In patients with PAH requiring transition from Flolan® (epoprostenol sodium), Remodulin is indicated to diminish the rate of clinical deterioration. The risks and benefits of each drug should be carefully considered prior to transition.


  • Chronic intravenous infusions of Remodulin are delivered using an indwelling central venous catheter. This route is associated with the risk of blood stream infections (BSI) and sepsis, which may be fatal. Therefore, continuous subcutaneous infusion is the preferred mode of administration.
  • Remodulin should be used only by clinicians experienced in the diagnosis and treatment of PAH.
  • Remodulin is a potent pulmonary and systemic vasodilator. It lowers blood pressure, which may be further lowered by other drugs that also reduce blood pressure.

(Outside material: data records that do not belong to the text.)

(** What the one statement of an action does to the table of the action: an
    insert appends one row under the generated id, an update rewrites the
    rows under the input's id, a delete removes them; a list action changes
    nothing. *)
Definition statement_effect (c : Call) (rt : Runtime) (d d' : DB) : Prop :=
  match c with
  | createStory _ =>
      exists r, Stories.id r = randomUUID rt /\
                tblStories d' = tblStories d ++ [r]
  | createStoryAct _ =>
      exists r, StoryActs.id r = randomUUID rt /\
                tblStoryActs d' = tblStoryActs d ++ [r]
  | createStoryChapter _ =>
      exists r, StoryChapters.id r = randomUUID rt /\
                tblStoryChapters d' = tblStoryChapters d ++ [r]
  | createStoryScene _ =>
      exists r, StoryScenes.id r = randomUUID rt /\
                tblStoryScenes d' = tblStoryScenes d ++ [r]
  | updateStory i =>
      tblStories d' =
        rewrite_rows (UpdateStory.set i rt)
          (eq_ Stories.id (UpdateStory.id i)) (tblStories d)
  | updateStoryAct i =>
      tblStoryActs d' =
        rewrite_rows (UpdateStoryAct.set i)
          (eq_ StoryActs.id (UpdateStoryAct.id i)) (tblStoryActs d)
  | updateStoryChapter i =>
      tblStoryChapters d' =
        rewrite_rows (UpdateStoryChapter.set i rt)
          (eq_ StoryChapters.id (UpdateStoryChapter.id i))
          (tblStoryChapters d)
  | updateStoryScene i =>
      tblStoryScenes d' =
        rewrite_rows (UpdateStoryScene.set i rt)
          (eq_ StoryScenes.id (UpdateStoryScene.id i)) (tblStoryScenes d)
  | deleteStoryAct i =>
      tblStoryActs d' =
        without (eq_ StoryActs.id (DeleteStoryAct.id i)) (tblStoryActs d)
  | deleteStoryChapter i =>
      tblStoryChapters d' =
        without (eq_ StoryChapters.id (DeleteStoryChapter.id i))
          (tblStoryChapters d)
  | deleteStoryScene i =>
      tblStoryScenes d' =
        without (eq_ StoryScenes.id (DeleteStoryScene.id i))
          (tblStoryScenes d)
  | listStories _ | listStoryActs _ | listStoryChapters _
  | listStoryScenes _ => d' = d
  end.
(** In an acyclic map every id has a parent chain, no longer than the map is
    large: under its precondition the loop terminates. *)
Lemma acyclic_parent_chain rev : ∀ obj_id,
  acyclic rev → ∃ d root, parent_chain rev obj_id d root ∧ (d ≤ size rev)%nat.
Proof.
  induction (size rev) as [|n IH] eqn:Hsize in rev |- *; intros obj_id Hac.
  - apply map_size_empty_inv in Hsize. subst rev.
    exists 0%nat, obj_id. split; [|done]. constructor. apply lookup_empty.
  - destruct (rev !! obj_id) as [parent|] eqn:Hp.
    + assert (Hsz : size (delete obj_id rev) = n).
      { rewrite map_size_delete, Hp. simpl. lia. }
      destruct (IH _ Hsz parent (acyclic_delete _ obj_id Hac))
        as (d & root & Hc & Hd).
      apply parent_chain_delete in Hc as [Hh Hc].
      destruct (decide (root = obj_id)) as [->|Hne].
      * exfalso. apply (Hac obj_id d). simpl. by rewrite Hp.
      * exists (S d), root. split; [|lia]. econstructor; eauto.
    + exists 0%nat, obj_id. split; [by constructor | lia].
Qed.

End PartTree.

(** ** Mesh loading *)

Section LoadObjFacts.
Context `{OakInk2__Dataset}.

(** C9. [load_obj] raises at its own check (the directory is missing, or the
    assertion on the candidates fails) exactly when the model directory does
    not hold exactly one entry with extension [.obj] or [.ply]; with exactly
    one, it goes on to the mesh load of that entry, and its result is the
    result of that load. *)
Theorem load_obj_fails_iff (obj_prefix obj_id : string) :
  ((∃ err, load_obj obj_prefix obj_id = inl err ∧ err ≠ MeshLoadError) ↔
   ¬ ∃ files, listdir (path_join obj_prefix obj_id) = Some files ∧
              length (candidate_list files) = 1%nat) ∧
  (∀ files, listdir (path_join obj_prefix obj_id) = Some files →
     length (candidate_list files) = 1%nat →
     ∃ obj_filename,
       candidate_list files = [obj_filename] ∧
       load_obj obj_prefix obj_id =
       mesh_load (path_join (path_join obj_prefix obj_id) obj_filename)
                 (bool_decide (splitext obj_filename = ".obj"))).
Proof.
  unfold load_obj.
  destruct (listdir (path_join obj_prefix obj_id)) as [files|] eqn:Hdir.
  - destruct (candidate_list files) as [|f [|f' rest]] eqn:Hcand.
    + split.
      * split; [|by eauto]. intros _ (files' & [= <-] & Hlen).
        by rewrite Hcand in Hlen.
      * intros files' [= <-]. by rewrite Hcand.
    + split.
      * split.
        -- intros (err & Herr & Hne). exfalso. apply Hne. revert Herr.
           unfold mesh_load. case_decide; destruct (trimesh_load _ _);
             congruence.
        -- intros Hno. exfalso. apply Hno. exists files. by rewrite Hcand.
      * intros files' [= <-] _. exists f. rewrite Hcand. split; [done|].
        case_decide; [by rewrite bool_decide_true | by rewrite bool_decide_false].
    + split.
      * split; [|by eauto]. intros _ (files' & [= <-] & Hlen).
        by rewrite Hcand in Hlen.
      * intros files' [= <-]. by rewrite Hcand.
  - split.
    + split; [|by eauto]. by intros _ (files & ? & _).
    + by intros files ?.
Qed.

(** [_load_obj] falls back to the affordance-part directory only when the
    model directory is missing; a failed candidate check is not retried. *)
Lemma _load_obj_assertion_is_final (obj_part_id : string) :
  load_obj obj_model_prefix obj_part_id = inl AssertionError →
  _load_obj obj_part_id = inl AssertionError.
Proof. unfold _load_obj. by intros ->. Qed.

End LoadObjFacts.

(** ** The instantiation engine *)

Section EngineFacts.
Context `{Numeric} `{PyLib} `{ProgramLib} `{!OakInk2__Dataset}.
Implicit Types (σ : State) (l : nat) (c : OakInk2__ComplexTask.t).
Implicit Types (p : OakInk2__PrimitiveTask.t).

Lemma M_bind_Some {A B : Type} (m : M A) (f : A → M B) σ r :
  (m ≫= f) σ = Some r ↔ ∃ x σ1, m σ = Some (x, σ1) ∧ f x σ1 = Some r.
Proof.
  unfold mbind, M_bind. destruct (m σ) as [[x σ1]|]; split.
  - intros Hf. by exists x, σ1.
  - by intros (? & ? & [= <- <-] & ?).
  - done.
  - by intros (? & ? & ? & _).
Qed.
(** * Webex channel extension: inbound normalisation, access gate, credentials,
      outbound addressing and the dual-mode monitor.

    Shallow embedding of
    [extensions/webex/src/{inbound,token,probe,send,monitor,channel,outbound}.ts].

    Conventions of the embedding.
    - A JavaScript string is a [string]; the model covers strings of ASCII
      characters (code units below 128), so whitespace is the ASCII part of
      what [String.prototype.trim] and the regular-expression class [\s]
      accept, and case folding is the folding of the ASCII letters.
    - An optional property ([x?: T], or a property that may be missing from a
      JSON object) is an [option]; [undefined] is [None].
    - A timestamp is the number of milliseconds since the epoch that
      [new Date(s).getTime()] yields for the ISO-8601 string [s] of the
      source, as a [Z]; timestamps of the remote API are well formed.
    - An answer of the remote API that resolves is an object, and the code
      reads off it the properties it finds: the object of the method's
      declared type, the empty object that the client returns for a 204,
      or an object of another method.  A listing whose items are of
      another kind than the method's is not considered.  A rejection
      carries a message that is not empty, so that
      [error?.message || String(error)] is that message.
    - Express accepts the configured webhook path: the registrations of
      the routes ([app.post(webhookPath, ...)], [app.get("/health", ...)])
      do not throw.
    - A log line of the embedding stands for the log call at that place
      of the source, with its level; where the source's line goes on
      with further detail (the bot's address after its name, the error
      of a failed probe, counts and times of a listing, a stack), the
      embedding keeps the beginning of the line.  The line that the
      callback of [app.listen] logs once the port is bound is not part
      of the startup's trace. *)

From stdpp Require Import base option list strings gmap sorting.
From Stdlib Require Import ZArith Ascii String Sorted.

Open Scope string_scope.
Open Scope list_scope.
Open Scope Z_scope.

(** ** JavaScript string primitives used by the extension *)

Module Js.

(** Truthiness of a string: only the empty string is falsy. *)
Definition truthy (s : string) : bool := negb (String.eqb s "").

(** [o || d] for an optional string [o] and a string [d]. *)
Definition or_else (o : option string) (d : string) : string :=
  match o with
  | Some s => if truthy s then s else d
  | None => d
  end.

(** [o1 || o2] for two optional strings: the first truthy operand, or
    else the second operand whatever it is. *)
Definition or_opt (o1 o2 : option string) : option string :=
  match o1 with
  | Some s => if truthy s then o1 else o2
  | None => o2
  end.

(** White space of [trim] and of [\s], ASCII part: TAB, LF, VT, FF, CR
    and SPACE. *)
Definition is_space (c : ascii) : bool :=
  let n := nat_of_ascii c in
  ((9 <=? n)%nat && (n <=? 13)%nat) || (n =? 32)%nat.

Fixpoint trimStart (s : string) : string :=
  match s with
  | String c s' => if is_space c then trimStart s' else s
  | EmptyString => EmptyString
  end.

(** Drop trailing white space: a character is kept when it is not white
    space or when something is kept after it. *)
Fixpoint trimEnd (s : string) : string :=
  match s with
  | String c s' =>
      match trimEnd s' with
      | EmptyString => if is_space c then EmptyString else String c EmptyString
      | t => String c t
      end
  | EmptyString => EmptyString
  end.

Definition trim (s : string) : string := trimEnd (trimStart s).

(** [s.startsWith(p)] *)
Definition startsWith (s p : string) : bool := String.prefix p s.

(** [s.includes(p)] *)
Fixpoint includes (s p : string) : bool :=
  String.prefix p s ||
  match s with
  | String _ s' => includes s' p
  | EmptyString => false
  end.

  • Remodulin inhibits platelet aggregation and therefore, may increase the risk of bleeding, particularly in patients on anticoagulants.
  • Remodulin dosage adjustment may be necessary if inhibitors or inducers of CYP2C8 are added or withdrawn.
  • Initiation of Remodulin must be performed in a setting with adequate personnel and equipment for physiological monitoring and emergency care.
  • Therapy with Remodulin may be used for prolonged periods, and the patient’s ability to administer Remodulin and care for an infusion system should be carefully considered.
  • Remodulin dosage should be increased for lack of improvement in, or worsening of, symptoms and it should be decreased for excessive pharmacologic effects or for unacceptable infusion site symptoms.
  • Abrupt withdrawal or sudden large reductions in dosage of Remodulin may result in worsening of PAH symptoms and should be avoided.
  • Caution should be used in patients with hepatic or renal insufficiency.
  • The most common side effects of Remodulin included those related to the method of infusion. For subcutaneous infusion, infusion site pain and infusion site reaction (redness and swelling) occurred in the majority of patients. These symptoms were often severe and could lead to treatment with narcotics or discontinuation of Remodulin. For intravenous infusion, line infections, sepsis, arm swelling, tingling sensations, bruising, and pain were most common. General side effects (>5% more than placebo) were diarrhea, jaw pain, vasodilatation and edema.